## Activity
Reproduce exactly, and only, the lines below from the one containing "formatting, coercion of" through the one containing "Definition jsstring := list Z.".

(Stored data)
(** * SafeFile: integrity-checked export and import of a saved game

    A shallow embedding of the [SafeFile] class (key derivation, signing,
    structural validation, [secureExport], [secureImport]) and of the
    JavaScript operations it relies on, followed by the properties the
    specification states about it, and by further properties of the same
    code, of [normPair] of [CombineEngine], which names the combinations
    a snapshot records, and of the display configuration of
    [EmojiRenderer].

    Conventions of the model.
    - A JavaScript string is the list of its UTF-16 code units.
    - A JavaScript value is JSON-like data extended with [undefined]; numbers
      are the integer-valued ones (counts, versions, epoch milliseconds).
    - An object is the list of its own enumerable properties in property
      order; the prototype chain holds none of the names the code reads.
    - What the host provides (WebCrypto, the wording of engine errors, date
      formatting, coercion of non-numbers in a comparison) is the class
      [Platform]; [Reference.platform] instantiates it with SHA-256 and
      HMAC-SHA-256 as FIPS 180-4 and RFC 2104 define them. *)

From Stdlib Require Import ZArith List String Ascii Bool Lia DecimalString.
From stdpp Require Import base gmap.
Import ListNotations.
Local Open Scope Z_scope.

(** ** Strings as UTF-16 code units *)

Definition jsstring := list Z.

(** [js s] is the JavaScript string of an ASCII literal. *)
Definition js (s : string) : jsstring :=
  List.map (fun a => Z.of_N (N_of_ascii a)) (list_ascii_of_string s).

Fixpoint str_eqb (a b : jsstring) : bool :=
  match a, b with
  | [], [] => true
  | x :: a', y :: b' => (x =? y) && str_eqb a' b'
  | _, _ => false
  end.

(** The order of [<] on strings: lexicographic on code units. *)
Fixpoint str_ltb (a b : jsstring) : bool :=
  match a, b with
  | _, [] => false
  | [], _ :: _ => true
  | x :: a', y :: b' => (x <? y) || ((x =? y) && str_ltb a' b')
  end.

(** [Array.prototype.join] on strings already converted. *)
Fixpoint join (sep : jsstring) (l : list jsstring) : jsstring :=
  match l with
  | [] => []
  | [s] => s
  | s :: rest => s ++ sep ++ join sep rest
  end.

Definition is_lead (c : Z) : bool := (0xD800 <=? c) && (c <=? 0xDBFF).
Definition is_trail (c : Z) : bool := (0xDC00 <=? c) && (c <=? 0xDFFF).

Definition hex_digit (d : Z) : Z :=
  if d <? 10 then 48 + d else 87 + d.
(** The decimal literals of the sources.  A decimal literal denotes the
    binary64 value nearest to it, which is what the correctly rounded
    quotient of the two integers computes. *)
Definition lit_0_2 : number := Eval vm_compute in div (of_Z 2) (of_Z 10).
Definition lit_0_3 : number := Eval vm_compute in div (of_Z 3) (of_Z 10).
Definition lit_0_4 : number := Eval vm_compute in div (of_Z 4) (of_Z 10).
Definition lit_0_5 : number := Eval vm_compute in div (of_Z 5) (of_Z 10).
Definition lit_0_7 : number := Eval vm_compute in div (of_Z 7) (of_Z 10).
Definition lit_1 : number := Eval vm_compute in of_Z 1.
Definition lit_100 : number := Eval vm_compute in of_Z 100.

(** [Array.prototype.slice(start, end)]: a negative index counts from the
    end, both indices are clamped to [0, length]; [None] is an omitted
    [end]. *)
Definition rel_index (len k : Z) : Z :=
  if (k <? 0)%Z then Z.max (len + k) 0 else Z.min k len.

Definition slice {A : Type} (l : list A) (start : Z) (stop : option Z) : list A :=
  let len := Z.of_nat (length l) in
  let k := rel_index len start in
  let final := match stop with None => len | Some e => rel_index len e end in
  firstn (Z.to_nat (final - k)) (skipn (Z.to_nat k) l).

End JS.

(** ** Data model (Index.tsx) *)

Inductive ActivityType : Type := squat | desk_sitting.

Inductive PostureStatus : Type := good | warning | bad | neutral.

Definition PostureStatus_eqb (a b : PostureStatus) : bool :=
  match a, b with
  | good, good | warning, warning | bad, bad | neutral, neutral => true
  | _, _ => false
  end.

(** [keyPoints?: any[]]: no function of the repository builds or inspects a
    key point, only the (empty) array is ever stored. *)
Definition any : Type := unit.

Record PostureData : Type := mkPostureData {
  timestamp : Z;
  status : PostureStatus;
  warnings : list string;
  confidence : JS.number;
  keyPoints : option (list any)
}.

Definition is_good (d : PostureData) : bool := PostureStatus_eqb (status d) good.
Definition is_warning (d : PostureData) : bool := PostureStatus_eqb (status d) warning.
Definition is_bad (d : PostureData) : bool := PostureStatus_eqb (status d) bad.
Definition is_neutral (d : PostureData) : bool := PostureStatus_eqb (status d) neutral.

(** ** The rolling window (Index.tsx, [handlePostureUpdate]) *)

Module Index.

(** The two pieces of React state that [handlePostureUpdate] writes. *)
Record State : Type := mkState {
  currentPosture : option PostureData;
  postureData : list PostureData
}.

Definition initial : State :=
  {| currentPosture := None; postureData := [] |}.

(** [setCurrentPosture(data);
     setPostureData(prev => [...prev.slice(-49), data]);] *)
Definition handlePostureUpdate (st : State) (data : PostureData) : State :=
  {| currentPosture := Some data;
     postureData := JS.slice (postureData st) (-49) None ++ [data] |}.

(** The state after the events of [evs] were delivered in order. *)
Definition run (evs : list PostureData) : State :=
  fold_left handlePostureUpdate evs initial.

End Index.

(** ** Session statistics (StatsPanel.tsx, the [useMemo] body) *)

Module StatsPanel.

Record Stats : Type := mkStats {
  totalReadings : nat;
  goodPosture : nat;
  warningPosture : nat;
  badPosture : nat;
  averageConfidence : JS.number;
  currentStreak : nat;
  longestStreak : nat;
  improvement : JS.number
}.

(** [for (let i = postureData.length - 1; i >= 0; i--)
       if (postureData[i].status === 'good') currentStreak++; else break;]
    The first argument is [i + 1].  Reading [postureData[i]] past the end
    yields [undefined], whose [.status] raises a TypeError: [None]. *)
Fixpoint currentStreak_loop (postureData : list PostureData)
         (i_plus_1 : nat) (currentStreak : nat) : option nat :=
  match i_plus_1 with
  | O => Some currentStreak
  | S i =>
      match nth_error postureData i with
      | None => None
      | Some d =>
          if is_good d
          then currentStreak_loop postureData i (S currentStreak)
          else Some currentStreak
      end
  end.

(** One call of the [forEach] callback on the pair
    [(longestStreak, tempStreak)]. *)
Definition longestStreak_step (st : nat * nat) (d : PostureData) : nat * nat :=
  let '(longestStreak, tempStreak) := st in
  if is_good d
  then (Nat.max longestStreak (S tempStreak), S tempStreak)
  else (longestStreak, 0).

Definition longestStreak_loop (postureData : list PostureData) : nat :=
  fst (fold_left longestStreak_step postureData (0, 0)).

(** [h.filter(d => d.status === 'good').length / h.length] *)
Definition goodFraction (h : list PostureData) : JS.number :=
  JS.div (JS.of_nat (length (filter is_good h))) (JS.of_nat (length h)).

## Problem solution
      formatting, coercion of non-numbers in a comparison) is the class
      [Platform]; [Reference.platform] instantiates it with SHA-256 and
      HMAC-SHA-256 as FIPS 180-4 and RFC 2104 define them. *)

From Stdlib Require Import ZArith List String Ascii Bool Lia DecimalString.
From stdpp Require Import base gmap.
Import ListNotations.
Local Open Scope Z_scope.

(** ** Strings as UTF-16 code units *)

Definition jsstring := list Z.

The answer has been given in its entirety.